Within the records below, reproduce without change the lines from the line that has "pl_manual : 0" through the line that has "Proof. unfold in_use_bytes.", and only those.
════════════════
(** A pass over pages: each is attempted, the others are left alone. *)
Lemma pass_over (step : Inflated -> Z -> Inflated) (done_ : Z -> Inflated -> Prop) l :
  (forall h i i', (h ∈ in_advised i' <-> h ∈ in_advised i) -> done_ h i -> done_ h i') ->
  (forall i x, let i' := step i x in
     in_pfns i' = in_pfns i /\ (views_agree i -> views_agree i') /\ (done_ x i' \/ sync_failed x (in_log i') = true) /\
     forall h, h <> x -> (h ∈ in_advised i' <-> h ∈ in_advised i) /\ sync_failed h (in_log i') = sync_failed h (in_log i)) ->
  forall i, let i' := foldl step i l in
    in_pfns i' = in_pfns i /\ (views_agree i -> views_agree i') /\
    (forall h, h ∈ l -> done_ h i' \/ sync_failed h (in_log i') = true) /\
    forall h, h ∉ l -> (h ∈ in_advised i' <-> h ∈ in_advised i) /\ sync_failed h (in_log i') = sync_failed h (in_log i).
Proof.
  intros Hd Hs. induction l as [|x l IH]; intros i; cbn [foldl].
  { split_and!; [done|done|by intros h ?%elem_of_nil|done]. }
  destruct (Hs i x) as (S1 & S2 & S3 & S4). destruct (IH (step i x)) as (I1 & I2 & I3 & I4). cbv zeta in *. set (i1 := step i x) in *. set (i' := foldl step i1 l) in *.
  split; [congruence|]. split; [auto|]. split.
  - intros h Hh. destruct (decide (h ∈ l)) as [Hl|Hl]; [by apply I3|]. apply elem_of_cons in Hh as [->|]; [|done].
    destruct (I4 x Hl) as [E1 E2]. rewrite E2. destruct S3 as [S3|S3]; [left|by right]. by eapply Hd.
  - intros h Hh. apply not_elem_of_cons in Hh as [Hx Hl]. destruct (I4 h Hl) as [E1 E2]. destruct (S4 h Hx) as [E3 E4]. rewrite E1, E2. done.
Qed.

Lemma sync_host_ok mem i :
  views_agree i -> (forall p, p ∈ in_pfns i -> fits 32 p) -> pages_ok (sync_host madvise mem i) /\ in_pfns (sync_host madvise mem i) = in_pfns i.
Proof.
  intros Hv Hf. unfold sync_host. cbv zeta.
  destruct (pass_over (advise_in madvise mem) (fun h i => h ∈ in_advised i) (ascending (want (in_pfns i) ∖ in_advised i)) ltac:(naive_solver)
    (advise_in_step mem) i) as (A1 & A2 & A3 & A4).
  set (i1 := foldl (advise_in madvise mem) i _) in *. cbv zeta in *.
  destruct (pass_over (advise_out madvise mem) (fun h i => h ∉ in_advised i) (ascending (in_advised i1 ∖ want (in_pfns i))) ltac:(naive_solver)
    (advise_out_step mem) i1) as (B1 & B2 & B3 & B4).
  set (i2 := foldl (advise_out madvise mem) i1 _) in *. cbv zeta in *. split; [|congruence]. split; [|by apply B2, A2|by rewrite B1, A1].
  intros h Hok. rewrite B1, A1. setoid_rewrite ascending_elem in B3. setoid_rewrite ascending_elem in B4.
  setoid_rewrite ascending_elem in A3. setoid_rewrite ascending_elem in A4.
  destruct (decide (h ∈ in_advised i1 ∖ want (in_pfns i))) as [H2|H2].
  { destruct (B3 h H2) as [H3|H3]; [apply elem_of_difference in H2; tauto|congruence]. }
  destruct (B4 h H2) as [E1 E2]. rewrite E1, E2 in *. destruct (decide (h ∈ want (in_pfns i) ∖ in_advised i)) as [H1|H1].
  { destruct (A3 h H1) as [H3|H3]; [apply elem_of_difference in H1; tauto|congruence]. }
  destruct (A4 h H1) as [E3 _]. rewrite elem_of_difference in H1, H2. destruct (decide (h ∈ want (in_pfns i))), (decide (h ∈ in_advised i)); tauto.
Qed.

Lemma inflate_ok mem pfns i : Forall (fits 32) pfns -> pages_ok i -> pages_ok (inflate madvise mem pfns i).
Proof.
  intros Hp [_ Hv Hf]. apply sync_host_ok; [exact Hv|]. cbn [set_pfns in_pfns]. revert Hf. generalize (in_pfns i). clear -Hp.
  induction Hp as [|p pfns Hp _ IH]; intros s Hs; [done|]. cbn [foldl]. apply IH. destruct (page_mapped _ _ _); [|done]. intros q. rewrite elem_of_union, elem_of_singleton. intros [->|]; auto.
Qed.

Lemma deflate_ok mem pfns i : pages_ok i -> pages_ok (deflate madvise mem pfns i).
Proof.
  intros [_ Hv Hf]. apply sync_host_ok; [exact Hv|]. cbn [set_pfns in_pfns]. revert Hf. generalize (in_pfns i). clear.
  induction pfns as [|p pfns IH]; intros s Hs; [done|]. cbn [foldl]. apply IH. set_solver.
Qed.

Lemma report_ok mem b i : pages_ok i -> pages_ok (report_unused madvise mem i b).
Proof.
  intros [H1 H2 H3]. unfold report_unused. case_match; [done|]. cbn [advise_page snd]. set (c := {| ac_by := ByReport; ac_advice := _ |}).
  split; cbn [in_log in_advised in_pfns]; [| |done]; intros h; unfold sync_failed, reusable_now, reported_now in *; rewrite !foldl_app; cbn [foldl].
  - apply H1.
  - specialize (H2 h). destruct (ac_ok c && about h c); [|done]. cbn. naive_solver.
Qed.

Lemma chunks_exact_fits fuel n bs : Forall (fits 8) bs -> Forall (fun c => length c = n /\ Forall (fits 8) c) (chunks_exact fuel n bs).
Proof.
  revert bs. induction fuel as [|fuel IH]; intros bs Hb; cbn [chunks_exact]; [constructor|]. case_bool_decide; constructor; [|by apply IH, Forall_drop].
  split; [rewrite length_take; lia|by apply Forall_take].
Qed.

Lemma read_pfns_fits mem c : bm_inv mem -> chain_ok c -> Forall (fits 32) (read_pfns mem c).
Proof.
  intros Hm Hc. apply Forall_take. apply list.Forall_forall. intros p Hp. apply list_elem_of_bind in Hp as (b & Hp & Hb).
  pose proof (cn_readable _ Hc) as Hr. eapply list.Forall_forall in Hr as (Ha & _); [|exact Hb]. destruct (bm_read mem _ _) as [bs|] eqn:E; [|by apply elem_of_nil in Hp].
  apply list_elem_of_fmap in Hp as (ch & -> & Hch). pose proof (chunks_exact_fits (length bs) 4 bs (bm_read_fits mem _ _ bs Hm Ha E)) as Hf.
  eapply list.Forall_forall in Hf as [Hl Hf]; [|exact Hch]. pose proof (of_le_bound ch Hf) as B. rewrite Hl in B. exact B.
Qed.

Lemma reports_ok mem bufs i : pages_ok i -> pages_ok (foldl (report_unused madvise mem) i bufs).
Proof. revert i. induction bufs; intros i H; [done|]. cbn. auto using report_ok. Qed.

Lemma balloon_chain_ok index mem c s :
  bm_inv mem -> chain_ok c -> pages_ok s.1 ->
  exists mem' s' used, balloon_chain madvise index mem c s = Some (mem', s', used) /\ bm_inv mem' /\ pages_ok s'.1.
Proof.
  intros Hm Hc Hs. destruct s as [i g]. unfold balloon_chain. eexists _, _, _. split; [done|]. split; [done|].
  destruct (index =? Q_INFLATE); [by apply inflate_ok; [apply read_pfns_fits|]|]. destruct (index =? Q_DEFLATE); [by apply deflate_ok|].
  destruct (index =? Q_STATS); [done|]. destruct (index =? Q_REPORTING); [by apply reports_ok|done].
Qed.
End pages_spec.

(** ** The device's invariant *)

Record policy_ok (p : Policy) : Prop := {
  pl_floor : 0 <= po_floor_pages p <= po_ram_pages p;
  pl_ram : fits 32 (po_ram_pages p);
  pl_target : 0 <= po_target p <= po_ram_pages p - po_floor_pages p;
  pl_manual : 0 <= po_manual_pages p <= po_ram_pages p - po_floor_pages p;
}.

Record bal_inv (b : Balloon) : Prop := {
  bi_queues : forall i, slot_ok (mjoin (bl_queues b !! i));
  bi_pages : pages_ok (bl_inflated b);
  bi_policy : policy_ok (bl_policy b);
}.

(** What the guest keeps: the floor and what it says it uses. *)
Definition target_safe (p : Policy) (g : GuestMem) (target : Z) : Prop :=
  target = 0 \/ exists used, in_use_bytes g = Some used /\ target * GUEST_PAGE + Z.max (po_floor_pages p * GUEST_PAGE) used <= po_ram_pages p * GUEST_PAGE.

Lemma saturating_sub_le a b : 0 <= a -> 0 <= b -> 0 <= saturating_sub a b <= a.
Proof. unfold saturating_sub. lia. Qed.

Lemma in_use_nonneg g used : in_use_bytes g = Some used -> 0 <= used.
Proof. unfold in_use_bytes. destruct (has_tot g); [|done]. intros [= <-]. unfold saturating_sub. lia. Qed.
════════════════
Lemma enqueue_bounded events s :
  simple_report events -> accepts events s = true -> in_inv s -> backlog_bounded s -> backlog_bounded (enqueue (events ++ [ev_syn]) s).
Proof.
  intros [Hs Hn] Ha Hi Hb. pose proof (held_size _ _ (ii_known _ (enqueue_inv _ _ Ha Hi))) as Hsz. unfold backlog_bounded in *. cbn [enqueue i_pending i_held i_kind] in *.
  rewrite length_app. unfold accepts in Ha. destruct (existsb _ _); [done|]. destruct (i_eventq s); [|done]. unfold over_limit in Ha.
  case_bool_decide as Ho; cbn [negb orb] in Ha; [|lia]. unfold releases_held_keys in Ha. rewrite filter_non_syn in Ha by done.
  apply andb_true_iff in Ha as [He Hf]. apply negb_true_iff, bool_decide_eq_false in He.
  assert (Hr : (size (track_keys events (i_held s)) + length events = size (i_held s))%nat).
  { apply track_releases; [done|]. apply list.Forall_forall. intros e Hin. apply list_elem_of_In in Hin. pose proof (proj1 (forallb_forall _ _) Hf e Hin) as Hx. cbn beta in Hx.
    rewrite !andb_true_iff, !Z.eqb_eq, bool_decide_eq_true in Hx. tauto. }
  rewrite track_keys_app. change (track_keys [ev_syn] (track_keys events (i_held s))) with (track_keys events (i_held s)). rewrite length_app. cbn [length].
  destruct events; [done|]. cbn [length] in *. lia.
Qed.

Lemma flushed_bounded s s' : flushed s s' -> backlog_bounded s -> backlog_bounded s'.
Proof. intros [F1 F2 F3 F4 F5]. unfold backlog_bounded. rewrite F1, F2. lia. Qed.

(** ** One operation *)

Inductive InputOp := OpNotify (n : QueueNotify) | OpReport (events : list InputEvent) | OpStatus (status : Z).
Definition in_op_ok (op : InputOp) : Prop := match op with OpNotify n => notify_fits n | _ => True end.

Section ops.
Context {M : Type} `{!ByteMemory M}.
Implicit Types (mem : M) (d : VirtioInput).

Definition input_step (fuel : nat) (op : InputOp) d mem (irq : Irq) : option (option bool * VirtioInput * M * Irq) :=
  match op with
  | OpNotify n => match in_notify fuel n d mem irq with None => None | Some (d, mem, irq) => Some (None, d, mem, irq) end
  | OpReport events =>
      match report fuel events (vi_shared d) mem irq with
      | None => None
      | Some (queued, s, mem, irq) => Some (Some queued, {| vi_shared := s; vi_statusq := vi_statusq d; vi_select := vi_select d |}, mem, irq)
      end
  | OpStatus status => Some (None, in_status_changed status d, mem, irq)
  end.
════════════════
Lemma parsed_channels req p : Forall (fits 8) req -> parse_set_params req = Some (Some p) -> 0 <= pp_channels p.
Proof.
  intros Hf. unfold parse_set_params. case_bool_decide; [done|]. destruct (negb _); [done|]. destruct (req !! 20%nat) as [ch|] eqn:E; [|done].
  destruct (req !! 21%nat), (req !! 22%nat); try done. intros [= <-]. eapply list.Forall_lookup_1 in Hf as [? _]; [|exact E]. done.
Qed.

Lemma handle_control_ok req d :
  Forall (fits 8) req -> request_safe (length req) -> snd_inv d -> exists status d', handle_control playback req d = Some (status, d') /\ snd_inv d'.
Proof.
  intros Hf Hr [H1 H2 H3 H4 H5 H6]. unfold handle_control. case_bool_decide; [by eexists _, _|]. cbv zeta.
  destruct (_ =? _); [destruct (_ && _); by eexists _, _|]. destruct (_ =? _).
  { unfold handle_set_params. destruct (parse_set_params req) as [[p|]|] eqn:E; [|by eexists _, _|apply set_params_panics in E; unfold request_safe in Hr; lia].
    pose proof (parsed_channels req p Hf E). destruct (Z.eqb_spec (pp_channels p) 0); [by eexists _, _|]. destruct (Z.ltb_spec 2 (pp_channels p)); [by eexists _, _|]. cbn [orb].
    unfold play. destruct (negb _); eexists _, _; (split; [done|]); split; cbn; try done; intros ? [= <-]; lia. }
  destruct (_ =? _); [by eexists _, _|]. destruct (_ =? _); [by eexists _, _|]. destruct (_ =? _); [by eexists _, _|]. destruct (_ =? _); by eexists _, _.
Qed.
════════════════
• _Task output_:
  pl_manual : 0 <= po_manual_pages p <= po_ram_pages p - po_floor_pages p;
}.

Record bal_inv (b : Balloon) : Prop := {
  bi_queues : forall i, slot_ok (mjoin (bl_queues b !! i));
  bi_pages : pages_ok (bl_inflated b);
  bi_policy : policy_ok (bl_policy b);
}.

(** What the guest keeps: the floor and what it says it uses. *)
Definition target_safe (p : Policy) (g : GuestMem) (target : Z) : Prop :=
  target = 0 \/ exists used, in_use_bytes g = Some used /\ target * GUEST_PAGE + Z.max (po_floor_pages p * GUEST_PAGE) used <= po_ram_pages p * GUEST_PAGE.

Lemma saturating_sub_le a b : 0 <= a -> 0 <= b -> 0 <= saturating_sub a b <= a.
Proof. unfold saturating_sub. lia. Qed.

Lemma in_use_nonneg g used : in_use_bytes g = Some used -> 0 <= used.
Proof. unfold in_use_bytes. destruct (has_tot g); [|done]. intros [= <-]. unfold saturating_sub. lia. Qed.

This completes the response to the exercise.